Only a slice of the listing below is wanted. Retype the lines from the one containing "Definition MaxLength (p" through the one containing "Definition rd (data", exactly, both ends included.

[Material provided — start]

(** * TinyTRL: capacity arithmetic, arrays, flat containers, strings, streams

    A shallow embedding of the TinyTRL runtime library (TinyTRL_Math.inl,
    TinyTRL_Containers.inl, TinyTRL_Strings.cpp, TinyTRL_Streams.cpp) and the
    properties of it that the specification states.

    Conventions of the embedding.
    - Machine integers are [Z] values; every arithmetic result that the C++
      code stores in a fixed-width variable goes through [wrap].  The library
      is compiled for two targets ([__PLATFORM_X64], [__PLATFORM_X32]); the
      target is the [Platform] argument of the definitions.
    - A [while] loop without a syntactic bound is a [Fixpoint] on a fuel
      argument and returns [None] when the fuel runs out.
    - [malloc]/[realloc]/[operator new] may fail; every operation that can
      allocate takes the outcome of its (single) allocation as an argument.
      An array allocation that succeeds is a block for the number of
      elements asked for; where the caller chooses that number, the
      [_sized] definitions take [sizeof(Element)] and follow the byte count
      through [size_t].
    - Memory that holds no constructed object is [None] (array slots) or an
      arbitrary fill byte chosen by the allocation (string buffers). *)

From stdpp Require Import base option list numbers list_numbers.
From Stdlib Require Import ZArith Lia.

Local Open Scope Z_scope.

(* ================================================================== *)
(** * Part I: the embedding                                            *)
(* ================================================================== *)

(** ** Targets and integer types (TinyTRL_TypeDef.h) *)

Inductive Platform := X64 | X32.

(** Width in bits of [Length], [Size] and [size_t] on the target. *)
Definition wordBits (p : Platform) : Z :=
  match p with X64 => 64 | X32 => 32 end.

(** The [ValueType] of the templates in TinyTRL_Math.inl. *)
Inductive IntType := Signed (w : Z) | Unsigned (w : Z).

(** Two's-complement reduction of a mathematical result into the type. *)
Definition wrap (t : IntType) (x : Z) : Z :=
  match t with
  | Unsigned w => x mod 2 ^ w
  | Signed w => (x + 2 ^ (w - 1)) mod 2 ^ w - 2 ^ (w - 1)
  end.

Definition inRange (t : IntType) (x : Z) : Prop :=
  match t with
  | Unsigned w => 0 <= x < 2 ^ w
  | Signed w => - 2 ^ (w - 1) <= x < 2 ^ (w - 1)
  end.

Definition LengthT (p : Platform) : IntType := Signed (wordBits p).
Definition SizeT (p : Platform) : IntType := Unsigned (wordBits p).

(** ** TinyTRL_Math.inl *)

Module Math.

Definition max (left right : Z) : Z := if left <? right then right else left.

Definition min (value1 value2 : Z) : Z :=
  if value1 <=? value2 then value1 else value2.

Definition saturate (value minLimit maxLimit : Z) : Z :=
  let temp := if minLimit <? value then value else minLimit in
  if temp <? maxLimit then temp else maxLimit.

Definition isPowerOfTwo (t : IntType) (value : Z) : bool :=
  (1 <=? value) && (Z.land value (wrap t (value - 1)) =? 0).

(** The loop shared by [floorPowerOfTwo] and [ceilPowerOfTwo]:
    [while (!isPowerOfTwo(tempValue)) tempValue &= tempValue - 1;] *)
Fixpoint clearLowest (t : IntType) (fuel : nat) (tempValue : Z) : option Z :=
  match fuel with
  | O => None
  | S fuel' =>
      if isPowerOfTwo t tempValue then Some tempValue
      else clearLowest t fuel' (Z.land tempValue (wrap t (tempValue - 1)))
  end.

(** Fuel given to [clearLowest]: the number of bits of the operand.  Every
    iteration on a positive operand clears its lowest set bit, so the loop
    exits within that many iterations ([clearLowest_enough]); an operand that
    is zero or negative never becomes a power of two, the loop does not exit
    and the model answers [None] whatever the fuel ([clearLowest_stuck]). *)
Definition loopFuel (value : Z) : nat := S (Z.to_nat (Z.log2 value)).

Definition floorPowerOfTwo (t : IntType) (value : Z) : option Z :=
  if 2 <? value then clearLowest t (loopFuel value) value else Some value.

Definition ceilPowerOfTwo (t : IntType) (value : Z) : option Z :=
  if (2 <? value) && negb (isPowerOfTwo t value) then
    let tempValue := wrap t (Z.shiftl value 1) in
    clearLowest t (loopFuel tempValue) tempValue
  else Some value.

(** [computeNextCapacity(capacity)] *)
Definition computeNextCapacity1 (t : IntType) (capacity : Z) : option Z :=
  if (capacity <? 16) || negb (isPowerOfTwo t capacity) then
    nextCapacity ← ceilPowerOfTwo t (wrap t (capacity + 1));
    if wrap t (nextCapacity - capacity) <? capacity ÷ 3
    then Some (wrap t (nextCapacity + nextCapacity ÷ 2))
    else Some nextCapacity
  else Some (wrap t (capacity + capacity ÷ 2)).

(** [computeNextCapacity(capacity, currentCapacity, initialCapacity)] *)
Definition computeNextCapacity (t : IntType)
    (capacity currentCapacity initialCapacity : Z) : option Z :=
  if negb (currentCapacity =? initialCapacity) then
    capacityNext ← computeNextCapacity1 t currentCapacity;
    if capacityNext <? capacity then
      if negb (isPowerOfTwo t capacity) then
        capacityPred0 ← floorPowerOfTwo t capacity;
        let capacityPred := wrap t (capacityPred0 + capacityPred0 ÷ 2) in
        if capacity <=? capacityPred then Some capacityPred
        else ceilPowerOfTwo t capacity
      else Some capacity
    else Some capacityNext
  else Some capacity.

(** [average(value1, value2)] for the integer types: every intermediate
    result is of the operands' type. *)
Definition average (t : IntType) (value1 value2 : Z) : Z :=
  wrap t (wrap t (value1 ÷ 2 + value2 ÷ 2)
          + wrap t (Z.rem value1 2 + Z.rem value2 2) ÷ 2).

(** TinyTRL_Math.cpp: [size_t average(size_t value1, size_t value2)] *)
Definition averageSize (p : Platform) (value1 value2 : Z) : Z :=
  wrap (SizeT p) (Z.land value1 value2 + Z.shiftr (Z.lxor value1 value2) 1).

End Math.

(** ** TinyTRL_Containers.h: class [Containers] *)

Module Containers.

(** [INT64_MAX] / [INT32_MAX] *)
Definition MaxLength (p : Platform) : Z := 2 ^ (wordBits p - 1) - 1.

Definition NotFound : Z := -1.

(** [0x7FFF...F] and [0x8000...0] *)
Definition LengthMask (p : Platform) : Z := 2 ^ (wordBits p - 1) - 1.
Definition PolluteBit (p : Platform) : Z := 2 ^ (wordBits p - 1).

Definition computeCapacity (p : Platform)
    (targetCapacity currentCapacity : Z) : option Z :=
  limit ← Math.floorPowerOfTwo (SizeT p) (wrap (SizeT p) (MaxLength p));
  if targetCapacity <? wrap (LengthT p) limit
  then Math.computeNextCapacity (LengthT p) targetCapacity currentCapacity 0
  else Some targetCapacity.

Record Pair (Key Value : Type) := mkPair { key : Key; value : Value }.
Arguments mkPair {Key Value}.
Arguments key {Key Value}.
Arguments value {Key Value}.

Record Location := mkLocation { index : Z }.

(** [Location::operator bool] *)
Definition Location_bool (location : Location) : bool :=
  negb (index location =? NotFound).

(** [DefaultCompare::perform], over the element type's [operator <]. *)
Definition DefaultCompare_perform {Value : Type}
    (less : Value -> Value -> bool) (left right : Value) : Z :=
  if less left right then -1 else if less right left then 1 else 0.

(** Implicit conversion of a [Length] to [bool]. *)
Definition toBool (x : Z) : bool := negb (x =? 0).

End Containers.

(** ** Raw element storage and counted loops *)

(** A slot of an array buffer: [Some x] holds a constructed element, [None]
    is raw memory (never constructed, moved from and destroyed, or freed). *)
Abbreviation Slot Element := (option Element) (only parsing).

Section Slots.
Context {Element : Type}.

(** [data[i]] read as an element; raw memory reads as [None]. *)
Definition rd (data : list (Slot Element)) (i : Z) : Slot Element :=
  if i <? 0 then None else default None (data !! Z.to_nat i).

(** Placement [new (data + i) Element(...)] with [Some], destructor call
    [data[i].~Element()] with [None]. *)
Definition wr (data : list (Slot Element)) (i : Z) (x : Slot Element)
    : list (Slot Element) :=
  if i <? 0 then data else <[Z.to_nat i := x]> data.

(** [new (dst + j) Element(static_cast<Element&&>(src[i])); src[i].~Element();]
    inside one buffer. *)
Definition moveSlot (i j : Z) (data : list (Slot Element)) : list (Slot Element) :=
  wr (wr data j (rd data i)) i None.

(** The same between two buffers. *)
Definition moveAcross (i j : Z) (bufs : list (Slot Element) * list (Slot Element))
    : list (Slot Element) * list (Slot Element) :=
  (wr (fst bufs) i None, wr (snd bufs) j (rd (fst bufs) i)).

End Slots.

(** [for (Length i = from; i < to; ++i) body] *)
Definition forUp {S : Type} (from to : Z) (body : Z -> S -> S) (s : S) : S :=
  foldl (fun s i => body i s) s (seqZ from (to - from)).

(** [for (Length i = from; i > to; --i) body] *)
Definition forDown {S : Type} (from to : Z) (body : Z -> S -> S) (s : S) : S :=
  foldl (fun s i => body i s) s (reverse (seqZ (to + 1) (from - to))).

(** Fuel for a loop whose distance to its exit condition is [n]. *)
Definition fuelOf (n : Z) : nat := S (S (Z.to_nat n)).

(** ** TinyTRL_Containers.inl: [Array<Element, Alloc>] *)

Module Array.
Import Containers.

Section Array.
Context (p : Platform) {Element : Type}.

(** The data members [_data], [_capacity] (top bit: pollute flag),
    [_length].  [_data] is the whole allocated buffer ([nullptr] is []). *)
Record t := mk {
  _data : list (Slot Element);
  _capacity : Z;
  _length : Z
}.

(** [_alloc.alloc(count * sizeof(Element), alignof(Element))]; [ok] tells
    whether [operator new (nothrow)] finds the memory for [count]
    elements.  The byte count itself is [allocBytes], and [alloc_sized] is
    the block obtained when that product wraps around in [size_t]. *)
Definition alloc (ok : bool) (count : Z) : option (list (Slot Element)) :=
  if ok then Some (replicate (Z.to_nat count) None) else None.

(** [Array(Alloc&&)] *)
Definition empty : t := mk [] 0 0.

Definition operator_bool (a : t) : bool :=
  negb (negb (Z.land (_capacity a) (PolluteBit p) =? 0)).

Definition capacity (a : t) : Z :=
  wrap (LengthT p) (Z.land (_capacity a) (LengthMask p)).

Definition length (a : t) : Z := wrap (LengthT p) (_length a).

Definition pollute (a : t) : t :=
  mk (_data a) (Z.lor (_capacity a) (PolluteBit p)) (_length a).

Definition unpollute (a : t) : t :=
  mk (_data a) (Z.ldiff (_capacity a) (PolluteBit p)) (_length a).

(** The live elements, as [begin()] .. [end()] visits them. *)
Definition elements (a : t) : list (Slot Element) :=
  take (Z.to_nat (length a)) (_data a).

Definition reallocate (ok : bool) (capacity' : Z) (a : t) : bool * t :=
  let polluteBit := Z.land (_capacity a) (PolluteBit p) in
  match alloc ok capacity' with
  | Some data =>
      let length' := length a in
      let bufs := forUp 0 length' (fun i => moveAcross i i) (_data a, data) in
      (true, mk (snd bufs) (Z.lor (wrap (SizeT p) capacity') polluteBit) (_length a))
  | None => (false, a)
  end.

(** [bool capacity(Length capacity)] *)
Definition capacity1 (ok : bool) (capacity' : Z) (a : t) : option (bool * t) :=
  let capacity' := Math.max capacity' 0 in
  let currentCapacity := capacity a in
  if currentCapacity <? capacity' then
    c ← computeCapacity p capacity' currentCapacity;
    Some (reallocate ok c a)
  else Some (true, a).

[Material provided — finish]

:: Result for this exercise ::
Definition MaxLength (p : Platform) : Z := 2 ^ (wordBits p - 1) - 1.

Definition NotFound : Z := -1.

(** [0x7FFF...F] and [0x8000...0] *)
Definition LengthMask (p : Platform) : Z := 2 ^ (wordBits p - 1) - 1.
Definition PolluteBit (p : Platform) : Z := 2 ^ (wordBits p - 1).

Definition computeCapacity (p : Platform)
    (targetCapacity currentCapacity : Z) : option Z :=
  limit ← Math.floorPowerOfTwo (SizeT p) (wrap (SizeT p) (MaxLength p));
  if targetCapacity <? wrap (LengthT p) limit
  then Math.computeNextCapacity (LengthT p) targetCapacity currentCapacity 0
  else Some targetCapacity.

Record Pair (Key Value : Type) := mkPair { key : Key; value : Value }.
Arguments mkPair {Key Value}.
Arguments key {Key Value}.
Arguments value {Key Value}.

Record Location := mkLocation { index : Z }.

(** [Location::operator bool] *)
Definition Location_bool (location : Location) : bool :=
  negb (index location =? NotFound).

(** [DefaultCompare::perform], over the element type's [operator <]. *)
Definition DefaultCompare_perform {Value : Type}
    (less : Value -> Value -> bool) (left right : Value) : Z :=
  if less left right then -1 else if less right left then 1 else 0.

(** Implicit conversion of a [Length] to [bool]. *)
Definition toBool (x : Z) : bool := negb (x =? 0).

End Containers.

(** ** Raw element storage and counted loops *)

(** A slot of an array buffer: [Some x] holds a constructed element, [None]
    is raw memory (never constructed, moved from and destroyed, or freed). *)
Abbreviation Slot Element := (option Element) (only parsing).

Section Slots.
Context {Element : Type}.

(** [data[i]] read as an element; raw memory reads as [None]. *)
Definition rd (data : list (Slot Element)) (i : Z) : Slot Element :=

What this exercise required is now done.